Mortgage borrowing dropped 16 per cent, from nearly $9.3 trillion in the third quarter of 2008 to $7.8 trillion in the second quarter of 2013. And credit card debt plummeted 23 per cent from $858 billion to $659 billion in the first quarter of this year.
But those trends have largely turned around. Mortgage debt has rebounded to $8.1 trillion and credit card debt has increased for two quarters to $680 billion. Auto loans, meanwhile, have jumped to a new peak of $934 billion.
"It appears that the deleveraging period has come to an end and households are borrowing more," said Wilbert van der Klaauw, an economist at the New York Fed.
New auto loans totalled $105 billion in the July-September quarter, the most in nearly 10 years. Student loans have risen sharply during the recovery and reached a record high of $1.13 trillion.
More borrowing has spurred concerns that consumers may overextend themselves again. So far, however, there are few signs that Americans are unable to keep up.
The number of new foreclosures fell in the third quarter to the lowest level since 1999. And the percentage of all loans that are 90 days or more overdue slipped to 4.3 per cent from 4.5 per cent in the second quarter.

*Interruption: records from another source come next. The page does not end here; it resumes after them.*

Lemma instant_range st : calendar_ok st -> Z.abs (instant st) <= max_time.
Proof.
  intros (Hy & Hmo & Hd & Hh & Hmi & Hs & Hms).
  pose proof (day_from_year_range _ Hy).
  pose proof (month_start_range (leap_year (st_year st)) (st_month st - 1) ltac:(lia)).
  pose proof (days_in_month_range (leap_year (st_year st)) (st_month st - 1) ltac:(lia)).
  unfold instant, stamp_day, stamp_time, make_date, make_day, make_time, ms_per_day, max_time.
  lia.
Qed.

(** ** The calendar arithmetic is monotone *)

Lemma day_from_year_succ y :
  day_from_year (y + 1) = day_from_year y + 365 + (if leap_year y then 1 else 0).
Proof.
  unfold day_from_year, leap_year.
  destruct (Z.eqb_spec (y mod 4) 0), (Z.eqb_spec (y mod 100) 0), (Z.eqb_spec (y mod 400) 0);
    simpl; Z.div_mod_to_equations; lia.
Qed.

Lemma day_from_year_mono y1 y2 : y1 <= y2 -> day_from_year y1 <= day_from_year y2.
Proof. intros. unfold day_from_year. Z.div_mod_to_equations. lia. Qed.

Lemma month_in_year l m : 0 <= m <= 11 ->
  month_start l m + days_in_month l m <= 365 + (if l then 1 else 0).
Proof. intros Hm. enum_month m; destruct l; vm_compute; discriminate. Qed.

Lemma month_end_le l m1 m2 : 0 <= m1 < m2 -> m2 <= 11 ->
  month_start l m1 + days_in_month l m1 <= month_start l m2.
Proof. intros H1 H2. enum_month m1; enum_month m2; try lia; destruct l; vm_compute; discriminate. Qed.

Lemma stamp_day_lt a b : calendar_ok a -> calendar_ok b ->
  st_year a < st_year b \/ st_year a = st_year b /\
    (st_month a < st_month b \/ st_month a = st_month b /\ st_day a < st_day b) ->
  stamp_day a < stamp_day b.
Proof.
  intros (Hya & Hma & Hda & _) (Hyb & Hmb & Hdb & _) Hlt. unfold stamp_day, make_day.
  pose proof (month_start_range (leap_year (st_year b)) (st_month b - 1) ltac:(lia)).
  pose proof (month_in_year (leap_year (st_year a)) (st_month a - 1) ltac:(lia)).
  destruct Hlt as [Hy|(Hy & [Hm|(Hm & Hd)])].
  - pose proof (day_from_year_succ (st_year a)).
    pose proof (day_from_year_mono (st_year a + 1) (st_year b) ltac:(lia)).
    destruct (leap_year (st_year a)); lia.
  - rewrite <- Hy in *.
    pose proof (month_end_le (leap_year (st_year a)) (st_month a - 1) (st_month b - 1)
      ltac:(lia) ltac:(lia)). lia.
  - rewrite Hy, Hm. lia.
Qed.

Lemma stamp_time_range st : calendar_ok st -> 0 <= stamp_time st < ms_per_day.
Proof. intros (_ & _ & _ & ?). unfold stamp_time, make_time, ms_per_day. lia. Qed.

(** ** Reading back what [pad] writes *)

Lemma digit_value_char d : 0 <= d < 10 -> digit_value (digit_char d) = Some d.
Proof.
  intros Hd. assert (d = 0 \/ d = 1 \/ d = 2 \/ d = 3 \/ d = 4 \/ d = 5 \/ d = 6 \/ d = 7 \/
    d = 8 \/ d = 9) as Hc by lia.
  repeat destruct Hc as [->|Hc]; try reflexivity. subst. reflexivity.
Qed.

Lemma digit_char_not_sign d : 0 <= d < 10 ->
  Ascii.eqb (digit_char d) "+"%char = false /\ Ascii.eqb (digit_char d) "-"%char = false.
Proof.
  intros Hd. assert (d = 0 \/ d = 1 \/ d = 2 \/ d = 3 \/ d = 4 \/ d = 5 \/ d = 6 \/ d = 7 \/
    d = 8 \/ d = 9) as Hc by lia.
  repeat destruct Hc as [->|Hc]; try (split; reflexivity). subst. split; reflexivity.
Qed.

Lemma read_pad k : forall acc n rest, 0 <= n < 10 ^ Z.of_nat k ->
  read_digits k acc (pad k n +++ rest) = Some (acc * 10 ^ Z.of_nat k + n, rest).
Proof.
  induction k as [|k IH]; intros acc n rest Hn; simpl.
  - f_equal. f_equal. simpl in Hn. lia.
  - set (P := 10 ^ Z.of_nat k). assert (0 < P) by (apply Z.pow_pos_nonneg; lia).
    assert (10 ^ Z.of_nat (S k) = P * 10) as HP
      by (rewrite Nat2Z.inj_succ, Z.pow_succ_r by lia; unfold P; lia).
    rewrite HP in Hn |- *.
    assert (0 <= n / P < 10) by (split; [apply Z.div_pos|apply Z.div_lt_upper_bound]; lia).
    rewrite digit_value_char by done.
    rewrite IH by (apply Z.mod_pos_bound; lia).
    do 2 f_equal. pose proof (Z.div_mod n P ltac:(lia)). nia.
Qed.

Lemma read_pad0 k n rest : 0 <= n < 10 ^ Z.of_nat k ->
  read_digits k 0 (pad k n +++ rest) = Some (n, rest).
Proof. intros Hn. rewrite read_pad by done. by rewrite Z.mul_0_l, Z.add_0_l. Qed.

Lemma read_year_pad4 y r : 0 <= y < 10000 -> read_year (pad 4 y +++ r) = Some (y, false, r).
Proof.
  intros Hy. assert (0 <= y / 1000 < 10) by (split; [apply Z.div_pos|apply Z.div_lt_upper_bound]; lia).
  destruct (digit_char_not_sign (y / 1000) ltac:(done)) as [Hp Hm].
  assert (pad 4 y +++ r = String (digit_char (y / 1000)) (pad 3 (y mod 1000) +++ r)) as E
    by reflexivity.
  unfold read_year. rewrite E at 1. cbv iota beta. rewrite Hp, Hm, read_pad0 by (simpl; lia).
  reflexivity.
Qed.

Lemma parse_iso_string st :
  0 <= st_year st < 10000 -> 0 <= st_month st < 100 -> 0 <= st_day st < 100 ->
  0 <= st_hour st < 100 -> 0 <= st_minute st < 100 -> 0 <= st_second st < 100 ->
  0 <= st_ms st < 1000 ->
  parse_iso (iso_string st) =
    Some {| i_year := st_year st; i_neg_zero := false; i_month := st_month st;
            i_day := st_day st; i_time := Some (st_hour st, st_minute st, st_second st, st_ms st);
            i_offset := Some (1, 0, 0) |}.
Proof.
  intros. unfold parse_iso, iso_string. rewrite read_year_pad4 by done.
  cbn -[pad read_digits].
  repeat (rewrite read_pad0 by (simpl; lia); cbn -[pad read_digits]).
  reflexivity.
Qed.

Lemma iso_string_head st : exists c rest, iso_string st = String c rest.
Proof. unfold iso_string. cbn [pad]. eauto. Qed.
(* ===== verification/View.v ===== *)
(** * The view: [createTaskNode] and the children of [tasksList]

  [create_task_node] is [createTaskNode] (src/task/app.js, lines 27-66):
  the [<li>] it returns is modelled by the parts that depend on the task
  (its [dataset.id], the task object its two click handlers close over,
  the [completed] class and text of the title, the label and tooltip of
  the toggle button); the class names and the delete button are the same
  for every task.  [child] is an element of [tasksList]: one of the three
  placeholder [<li>]s written through [innerHTML], or a task [<li>] named
  by its index in the page's node heap. *)

From S2P Require Import Prelude JsString JsValue.
From Stdlib Require Import Ascii.
Local Open Scope todo_scope.

Module View.
Import JsString JsValue.

Record node := {
  nd_id : string;
  nd_task : value;
  nd_completed_class : bool;
  nd_title_text : string;
  nd_toggle_label : string;
  nd_toggle_tooltip : string
}.

(** [task.completed ? '✓' : '✔'] (lines 48 and 123). *)
Definition toggle_label (completed : bool) : string :=
  if completed then "✓" else "✔".

(** [task.completed ? 'Marcar como no hecho' : 'Marcar como hecho']
    (lines 47 and 124). *)
Definition toggle_tooltip (completed : bool) : string :=
  if completed then "Marcar como no hecho" else "Marcar como hecho".

(** [createTaskNode(task)]: reading [task.id], [task.completed] and
    [task.title] throws when [task] is [undefined] or [null]. *)
Definition create_task_node (task : value) : js_outcome node :=
  id ← get_prop task "id";
  completed ← get_prop task "completed";
  title ← get_prop task "title";
  mret {| nd_id := to_string id;
          nd_task := task;
          nd_completed_class := truthy completed;
          nd_title_text := if truthy title then to_string title else "(sin título)";
          nd_toggle_label := toggle_label (truthy completed);
          nd_toggle_tooltip := toggle_tooltip (truthy completed) |}.

(** The three placeholder rows. *)
Inductive placeholder : Type :=
| PhLoading
| PhLoadError
| PhEmpty.

Definition dq : string := String (ascii_of_nat 34) EmptyString.

Definition placeholder_html (p : placeholder) : string :=
  match p with
  | PhLoading =>
      "<li style=" +++ dq +++ "opacity:0.6; padding:8px" +++ dq +++ ">Cargando...</li>"
  | PhLoadError =>
      "<li style=" +++ dq +++ "color:#f66; padding:8px" +++ dq +++
      ">No se pudieron cargar las tareas.</li>"
  | PhEmpty =>
      "<li style=" +++ dq +++ "opacity:0.6; padding:8px" +++ dq +++ ">No hay tareas aún</li>"
  end.

Inductive child : Type :=
| ChPlaceholder (p : placeholder)
| ChTask (nid : nat).

#[export] Instance placeholder_eq_dec : EqDecision placeholder.
Proof. solve_decision. Defined.
#[export] Instance child_eq_dec : EqDecision child.
Proof. solve_decision. Defined.

(** [tasksList.innerHTML = '<li ...>...</li>']. *)
Definition show_placeholder (p : placeholder) : list child := [ChPlaceholder p].

(** [tasksList.appendChild(li)]. *)
Definition append_child (nid : nat) (cs : list child) : list child := cs ++ [ChTask nid].

(** [tasksList.insertBefore(li, tasksList.firstChild)]; with no first
    child this appends, which is the same list. *)
Definition insert_first (nid : nat) (cs : list child) : list child := ChTask nid :: cs.

(** [li.remove()]: takes the [<li>] out of [tasksList] if it is there. *)
Definition remove_child (nid : nat) (cs : list child) : list child :=
  List.filter (fun c => bool_decide (c <> ChTask nid)) cs.

Definition task_ids (cs : list child) : list nat :=
  omap (fun c => match c with ChTask n => Some n | _ => None end) cs.

(** ** Lemmas *)

(** [createTaskNode] throws exactly on [undefined] and [null]. *)
Lemma create_task_node_raises_iff task :
  (exists e, create_task_node task = Raised e) <-> is_nullish task = true.
Proof. destruct task; simpl; split; try (intros [? ?]); try discriminate; eauto. Qed.

Lemma create_task_node_task task nd : create_task_node task = Done nd -> nd_task nd = task.
Proof. destruct task; simpl; intros [= <-]; done. Qed.

Lemma task_ids_app cs1 cs2 : task_ids (cs1 ++ cs2) = task_ids cs1 ++ task_ids cs2.
Proof. apply omap_app. Qed.

Lemma task_ids_remove nid cs : task_ids (remove_child nid cs) = List.filter (fun n => bool_decide (n <> nid)) (task_ids cs).
Proof.
  induction cs as [|[p|n] cs IH]; simpl; [done|..].
  - by rewrite IH.
  - unfold remove_child in *. simpl.
    destruct (decide (n = nid)) as [->|Hne].
    + rewrite bool_decide_false by congruence. simpl.
      rewrite bool_decide_false by congruence. done.
    + rewrite bool_decide_true by congruence. simpl.
      rewrite bool_decide_true by congruence. simpl. by rewrite IH.
Qed.

End View.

The sharp rise in auto loans has raised fears among many federal banking regulators because much of the increase has been fueled by lending to risky borrowers. But the percentage of auto loans that were 90 days or more overdue fell to 3.1 per cent from 3.3 per cent.
Still, there are some signs of potential trouble. The percentage of delinquent student loans rose to 11.1 per cent from 10.9 per cent in the second quarter. And that likely understates the level of delinquency, the New York Fed said, because it doesn't include many student loans aren't yet being repaid, in some cases because students haven't graduated yet.